(** * Yakeen API batch tester: a shallow embedding of the batch engine

    The development follows the TypeScript sources of the repository:

    - [app/page.tsx]: the current front end (sequential batch runner,
      [statsRef] running statistics, buffered graph updates);
    - the earlier front end kept next to it (sequential and parallel batch
      modes, [addGraphDataPoint], counters [successCount]/[errorCount]/
      [totalTime]); it is referred to as the legacy page below;
    - [app/api/proxy/route.ts]: the server side proxy ([GET]);
    - [lib/utils/retry.ts]: [withRetry].

    JavaScript numbers that are integers by construction (ids, counters,
    HTTP status codes, results of [Math.floor]) are modelled as [Z].
    Durations, totals of durations and averages are IEEE 754 binary64
    numbers ([spec_float]), and so is the value of [Math.random()]; sums,
    products and quotients of such numbers are the binary64 operations,
    rounding to nearest with ties to even.  Rationals [Q] only serve to
    state how far a computed average is from the exact mean.  Logging, time
    stamps ([Date.now()]) and response payloads do not influence any of the
    properties below and are left out of the records.

    [next.config.js] sets [reactStrictMode: true]: in a development build
    React may invoke a state updater twice and keep the result of the
    second invocation.  The updaters of the response time graph empty
    [graphDataBufferRef] while they run, so the outcome depends on it; the
    environment of a run says for each graph update whether its updater
    runs once or twice. *)

From Stdlib Require Import ZArith QArith Qpower Qabs Lqa List String Ascii Bool Lia Arith.
From Stdlib Require Import Floats.SpecFloat.
Import ListNotations.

• • • • • • •

[Your instructions] Report each line of the data that includes the string "sequential".

[Answer area]
    - [app/page.tsx]: the current front end (sequential batch runner,
    - the earlier front end kept next to it (sequential and parallel batch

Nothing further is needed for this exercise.